Each line holding the word "integer" must appear in the answer, copied from the entries.

Stored data entries:
*****

(** X23.  The signedness that resolution gives a binary arithmetic node.
    For [+], [-], [*] and [/] the shared step makes the node signed in the
    real domain, unsigned in the decimal domain (and in the integer domain
    reached from a temporal operand) only when both operands are unsigned,
    and unsigned in the integer domain as soon as one operand is.  [-] is
    signed in every domain under [MODE_NO_UNSIGNED_SUBTRACTION]; [/], which
    never stays in the integer domain, is unsigned only when both operands
    are and the domain is not real; [%] always takes the signedness of its
    first operand. *)
Theorem Item_num_op_fix_length_and_dec_signedness :
  forall (D : Decls) (thd : THD) (this : Item_func) (a0 a1 : Item),
    let r0 := cast_to_int_type a0 in
    let r1 := cast_to_int_type a1 in
    let u0 := item_unsigned_flag a0 in
    let u1 := item_unsigned_flag a1 in
    let real := real_or_string r0 || real_or_string r1 in
    let shared :=
      if real then false
      else if decimal_or_time r0 || decimal_or_time r1 then u0 && u1
           else u0 || u1 in
    (forall (op : num_op) (p : Z),
        unsigned_flag (Item_num_op_fix_length_and_dec D op p this a0 a1)
        = match op with
          | OP_MOD => if real then false else u0
          | _ => shared
          end)
    /\ unsigned_flag (Item_func_minus_fix_length_and_dec D thd this a0 a1)
       = shared && negb (MODE_NO_UNSIGNED_SUBTRACTION (sql_mode thd))
    /\ unsigned_flag (Item_func_div_fix_length_and_dec D thd this a0 a1)
       = (if real then false else u0 && u1)
    /\ unsigned_flag (Item_func_mod_fix_length_and_dec D this a0 a1) = u0.
Proof.
  intros D thd this a0 a1 r0 r1 u0 u1 real shared.
  assert (Hshared : forall (op : num_op) (p : Z),
            unsigned_flag (Item_num_op_fix_length_and_dec D op p this a0 a1)
            = match op with
              | OP_MOD => if real then false else u0
              | _ => shared
              end).
  { intros op p. unfold Item_num_op_fix_length_and_dec.
    fold r0 r1. fold real. subst shared.
    destruct real.
    - cbn [unsigned_flag set_handler_by_result_type set_max_length].
      rewrite count_real_length_unsigned_flag. destruct op; reflexivity.
    - destruct (decimal_or_time r0 || decimal_or_time r1).
      + set (n := fix_decimals D _).
        assert (Hn : unsigned_flag n
                     = match op with
                       | OP_MOD => u0
                       | _ => u0 && u1
                       end).
        { subst n. unfold fix_decimals. cbn [unsigned_flag set_decimals].
          rewrite result_precision_unsigned_flag.
          destruct op; reflexivity. }
        destruct ((Item_result_eqb r0 TIME_RESULT
                   || Item_result_eqb r1 TIME_RESULT) && (decimals n =? 0));
          cbn [unsigned_flag set_handler_by_result_type];
          rewrite Hn; destruct op; reflexivity.
      + cbn [unsigned_flag set_decimals].
        rewrite result_precision_unsigned_flag. destruct op; reflexivity. }
  split; [exact Hshared|]. split; [|split].
  - unfold Item_func_minus_fix_length_and_dec.
    pose proof (Hshared OP_MINUS 0) as E. cbv beta iota in E.
    rewrite E.
    destruct shared, (MODE_NO_UNSIGNED_SUBTRACTION (sql_mode thd));
      cbn [andb negb unsigned_flag set_unsigned_flag];
      try reflexivity; exact E.
  - unfold Item_func_div_fix_length_and_dec.
    pose proof (Hshared OP_DIV (div_precincrement thd)) as E.
    cbv beta iota in E.
    pose proof (Item_num_op_fix_length_and_dec_result_type D OP_DIV
                  (div_precincrement thd) this a0 a1) as T.
    cbv zeta in T. fold r0 r1 in T. fold real in T.
    set (n := Item_num_op_fix_length_and_dec D OP_DIV _ _ _ _) in *.
    cbn [unsigned_flag set_maybe_null].
    subst shared.
    destruct real.
    + rewrite T.
      destruct (_ =? _); cbn [unsigned_flag set_max_length set_decimals];
        exact E.
    + destruct T as [T|T]; rewrite T.
      * reflexivity.
      * unfold fix_decimals, Item_func_div_result_precision, num_op_unsigned.
        cbn [unsigned_flag set_decimals set_max_length set_unsigned_flag
             result_type].
        rewrite T. reflexivity.
  - reflexivity.
Qed.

*****

■ **Response to the exercise**:
    real domain, unsigned in the decimal domain (and in the integer domain
    and unsigned in the integer domain as soon as one operand is.  [-] is
    never stays in the integer domain, is unsigned only when both operands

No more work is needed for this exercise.